Reklama

Sondaż: Polacy nie mają wątpliwości, czy strzelać do rosyjskich samolotów

Polacy mają dość rosyjskich prowokacji. Zdecydowana większość badanych dopuszcza możliwość zestrzeliwania rosyjskich maszyn bojowych, które naruszyły naszą przestrzeń powietrzną – pokazuje najnowszy sondaż IBRiS dla „Rzeczpospolitej”.

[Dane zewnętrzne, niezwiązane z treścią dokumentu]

(** The sections completed by a step hold [S1], the one that stays open [S2]:
    together what there was and the range. *)
Lemma step_writes g S rs nrs buf o g' buf' o' : opened g S (rs_lo rs) -> rs_pos rs ->
  serial_step rs nrs g buf o = (Ok (g', buf'), o') ->
  exists w S1 S2, buf' = buf ++ w /\ reads met w S1 nothing /\ opened g' S2 (rs_lo rs) /\ forall x, S1 x \/ S2 x <-> S x \/ in_rs rs x.
Proof.
  intros O P. unfold serial_step. set (gap := match nrs with None => 0 | Some n => _ end).
  set (lg := if g_state g =? 0 then 0 else _). set (fin := bool_decide _). set (contig := u64 (1 + _)).
  pose proof (choose_next (g_state g) contig fin lg gap) as C. destruct (choose_next_state _ _ _ _ _) as [next force]. cbn [fst] in C.
  intros ([g1 buf1] & o1 & H1 & H)%bind_inv_ok. apply bind_inv_ok in H as (g2 & o2 & H2 & H). apply bind_inv_ok in H as (g3 & o3 & H3 & [= <- <- <-]).
  assert (forall g2, (exists S', ready g2 S' rs /\ (forall x, S' x <-> S x)) -> add_range g2 rs contig o2 = (Ok g3, o3) ->
    exists S2, opened g3 S2 (rs_lo rs) /\ forall x, S2 x <-> S x \/ in_rs rs x) as Add.
  { intros g' (S' & R & E) Ha. eexists. split; [by eapply add_range_opened|]. intros x. cbn. by rewrite E. }
  assert (ready g2 nothing rs -> exists S2, opened g3 S2 (rs_lo rs) /\ forall x, S2 x <-> in_rs rs x) as Fresh.
  { intros R. eexists. split; [by eapply add_range_opened|]. intros x. cbn. tauto. }
  destruct (negb (g_state g =? 0) && _) eqn:Ef.
  - apply andb_true_iff in Ef as [E0 Ef]. apply bind_inv_ok in H1 as (b1 & o4 & H1 & [= <- <- <-]).
    apply (finish_reads g S (rs_lo rs)) in H1 as (w & -> & Rw); [|done|lia]. exists w, S.
    destruct Fresh as (S2 & O2 & E2); [|exists S2; split_and!; [done..|]; intros x; by rewrite E2].
    destruct (negb (next =? g_state g) || force) eqn:Er; [by eapply start_ready|]. injection H2 as <- <-.
    apply orb_false_iff in Er as [Er ->]. cbn [orb] in Ef. rewrite Er in Ef. right; left. cbn. split_and!; [lia|done|by intros x []].
  - injection H1 as <- <- <-. exists [], nothing. rewrite app_nil_r. destruct (negb (next =? g_state g) || force) eqn:Er.
    + destruct (Z.eqb_spec (g_state g) 0) as [E0|N0]; cbn [negb andb] in Ef; [|by destruct force, (next =? g_state g)].
      assert (forall x, ~ S x) as Emp.
      { destruct O as [[_ ?]|[(Es & _)|[(Es & _)|((Es & _) & _)]]]; [done|..]; rewrite E0 in Es; done. }
      destruct Fresh as (S2 & O2 & E2); [by eapply start_ready|]. exists S2. split_and!; [done|apply reads_nil|done|].
      intros x. rewrite E2. specialize (Emp x). tauto.
    + injection H2 as <- <-. apply orb_false_iff in Er as [Er ->]. assert (next = g_state g) as -> by lia.
      destruct (Add g) as (S2 & O2 & E2); [|done|exists S2; split_and!; [done|apply reads_nil|done|]; intros x; rewrite E2; tauto].
      exists S. split; [|done]. rewrite Z.eqb_refl in Ef. cbn [orb negb] in Ef.
      destruct O as [[Es _]|[?|[(Es & _)|(? & ? & ?)]]]; [rewrite Es in C; by destruct C as [|[]]|by left| |by right; right; auto].
      rewrite Es in Ef. done.
Qed.

(** ** All ranges of an authority *)

Lemma opened_mono g S b b' : opened g S b -> b <= b' -> opened g S b'.
Proof. intros [O|[O|[O|(O & ? & ?)]]] L; [by left|by right; left|by right; right; left|right; right; right]. split_and!; [done|done|lia]. Qed.

Lemma loop_writes l : forall g S bound buf o g' buf' o', opened g S bound -> normal l -> Forall (fun r => 1 <= rs_lo r) l ->
  Forall (fun r => bound <= rs_lo r) l -> serials_loop l g buf o = (Ok (g', buf'), o') ->
  exists w S1 S2 b', buf' = buf ++ w /\ reads met w S1 nothing /\ opened g' S2 b' /\ forall x, S1 x \/ S2 x <-> S x \/ covers l x.
Proof.
  induction l as [|rs l IH]; intros g S bound buf o g' buf' o' O N P B; cbn [serials_loop].
  { intros [= <- <- <-]. exists [], nothing, S, bound. rewrite app_nil_r. split_and!; [done|apply reads_nil|done|].
    intros x. pose proof (covers_nil x). tauto. }
  apply normal_cons in N as (Ok & N & G). apply Forall_cons in P as [P1 P], B as [B1 B]. unfold rs_ok in Ok.
  intros ([g1 buf1] & o1 & H1 & H)%bind_inv_ok.
  apply (step_writes g S) in H1 as (w1 & S1 & S2 & -> & R1 & O1 & E1); [|by eapply opened_mono|unfold rs_pos; lia].
  apply (IH g1 S2 (rs_lo rs)) in H as (w2 & S3 & S4 & b' & -> & R2 & O2 & E2); [|done..|].
  - exists (w1 ++ w2), (fun x => S1 x \/ S3 x), S4, b'. split_and!; [by rewrite app_assoc| |done|].
    + eapply reads_weaken; [by apply sections_app|done|cbn; tauto].
    + intros x. rewrite covers_cons. specialize (E1 x). specialize (E2 x). clear -E1 E2. revert E1 E2. generalize (covers l x). intros. tauto.
  - eapply Forall_impl; [exact G|]. unfold gap_before. cbn. lia.
Qed.

(** The blob of an authority; empty for any. *)
Definition ca_blob ca : Z + list Z := match ca with None => inr [] | Some k => sshkey_to_blob k end.

Lemma generate_ok rc buf o buf' o' : rc_ok rc -> revoked_certs_generate rc buf o = (Ok buf', o') ->
  exists blob w, ca_blob (rc_ca_key rc) = inr blob /\ buf' = buf ++ wire_string blob ++ wire_string [] ++ w /\
    zlen blob <= SSHBUF_SIZE_MAX - 4 /\ reads met w (covers (revoked_serials rc)) (fun i => i ∈ revoked_key_ids rc).
Proof.
  intros (N & P & Ids). unfold revoked_certs_generate. intros (ok & o1 & _ & H)%bind_inv_ok. destruct ok; [|done]. cbn [negb] in H.
  apply bind_inv_ok in H as (m1 & o2 & H1 & H).
  assert (exists blob, ca_blob (rc_ca_key rc) = inr blob /\ m1 = buf ++ wire_string blob) as (blob & Eb & ->).
  { unfold ca_blob. destruct (rc_ca_key rc) as [k|]; [|apply put_string_ok in H1 as [-> _]; by exists []].
    unfold sshkey_puts in H1. destruct (sshkey_to_blob k) as [|blob]; [done|]. apply put_string_ok in H1 as [-> _]. by exists blob. }
  apply bind_inv_ok in H as (m2 & o3 & [-> L2]%put_string_ok & H). apply bind_inv_ok in H as ([g m3] & o4 & H3 & H).
  apply (loop_writes _ _ nothing 1) in H3 as (w & S1 & S2 & b' & -> & R & O & E); [|left; split; [done|by intros x []]|done..].
  apply bind_inv_ok in H as (m4 & o5 & H4 & H). apply bind_inv_ok in H as (ids & o6 & [-> _]%put_strings_ok & H). cbn [app] in H.
  assert (exists w1, m4 = ((buf ++ wire_string blob) ++ wire_string []) ++ w ++ w1 /\ reads met (w ++ w1) (covers (revoked_serials rc)) nothing) as (w1 & -> & R1).
  { destruct (Z.eqb_spec (g_state g) 0) as [E0|N0]; cbn [negb] in H4.
    - injection H4 as <- <-. exists []. rewrite app_nil_r. split; [done|]. eapply reads_weaken; [exact R| |done]. intros x. specialize (E x).
      assert (~ S2 x); [|tauto]. destruct O as [[_ O]|[(Es & _)|[(Es & _)|((Es & _) & _)]]]; [apply O|by rewrite E0 in Es..].
    - apply (finish_reads g S2 b') in H4 as (w1 & -> & R1); [|done..]. exists w1. split; [by rewrite <- app_assoc|].
      eapply reads_weaken; [by apply sections_app| |cbn; tauto]. intros x. cbn. rewrite E. tauto. }
  assert (zlen blob <= SSHBUF_SIZE_MAX - 4) as Lb.
  { rewrite !zlen_app, (zlen_wire_string blob) in L2. pose proof (zlen_nonneg buf). pose proof (zlen_nonneg (wire_string [])). lia. }
  exists blob. unfold put_section in H. pose proof (zlen_wires (revoked_key_ids rc)) as Lw. pose proof (zlen_nonneg (revoked_key_ids rc)).
  destruct (Z.eqb_spec (zlen (concat (wire_string <$> revoked_key_ids rc))) 0) as [E0|N0].
  - injection H as <- <-. exists (w ++ w1). split_and!; [done|by rewrite <- !app_assoc|done|]. eapply reads_weaken; [exact R1|done|].
    assert (revoked_key_ids rc = []) as -> by (apply nil_length_inv; unfold zlen in *; lia). intros i. by rewrite elem_of_nil.
  - apply bind_inv_ok in H as (m5 & o7 & [-> _]%put_at_ok & H). apply put_string_ok in H as [-> L].
    eexists ((w ++ w1) ++ [_] ++ wire_string _). split_and!; [done|by rewrite <- !app_assoc|done|].
    eapply reads_weaken; [apply sections_app; [exact R1|apply (reads_ids nids met)]| |]; cbn; [apply Ids| |tauto|intros; tauto].
    by apply wire_fits in L.
Qed.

Publikacja: 02.10.2025 04:05

Rosyjskie myśliwce MiG-29 na pokazach lotniczych

Rosyjskie myśliwce MiG-29 na pokazach lotniczych

Foto: PAP/EPA/SERGEI ILNITSKY

Z tego artykułu dowiesz się:

  • Jakie jest zdanie Polaków na temat zestrzeliwania rosyjskich samolotów naruszających polską przestrzeń powietrzną?
  • W jaki sposób opinie różnią się wśród wyborców różnych partii oraz w poszczególnych grupach wiekowych?
  • Skąd zwolennicy zestrzeliwania rosyjskich samolotów czerpią informacje o bieżących wydarzeniach międzynarodowych?
  • Jakie stanowisko w tej kwestii prezentują polscy politycy oraz eksperci wojskowi?
  • W jakich okolicznościach wojsko może podjąć decyzję o zestrzeleniu obcego obiektu?
  • Jakie są potencjalne konsekwencje takich działań w kontekście międzynarodowym?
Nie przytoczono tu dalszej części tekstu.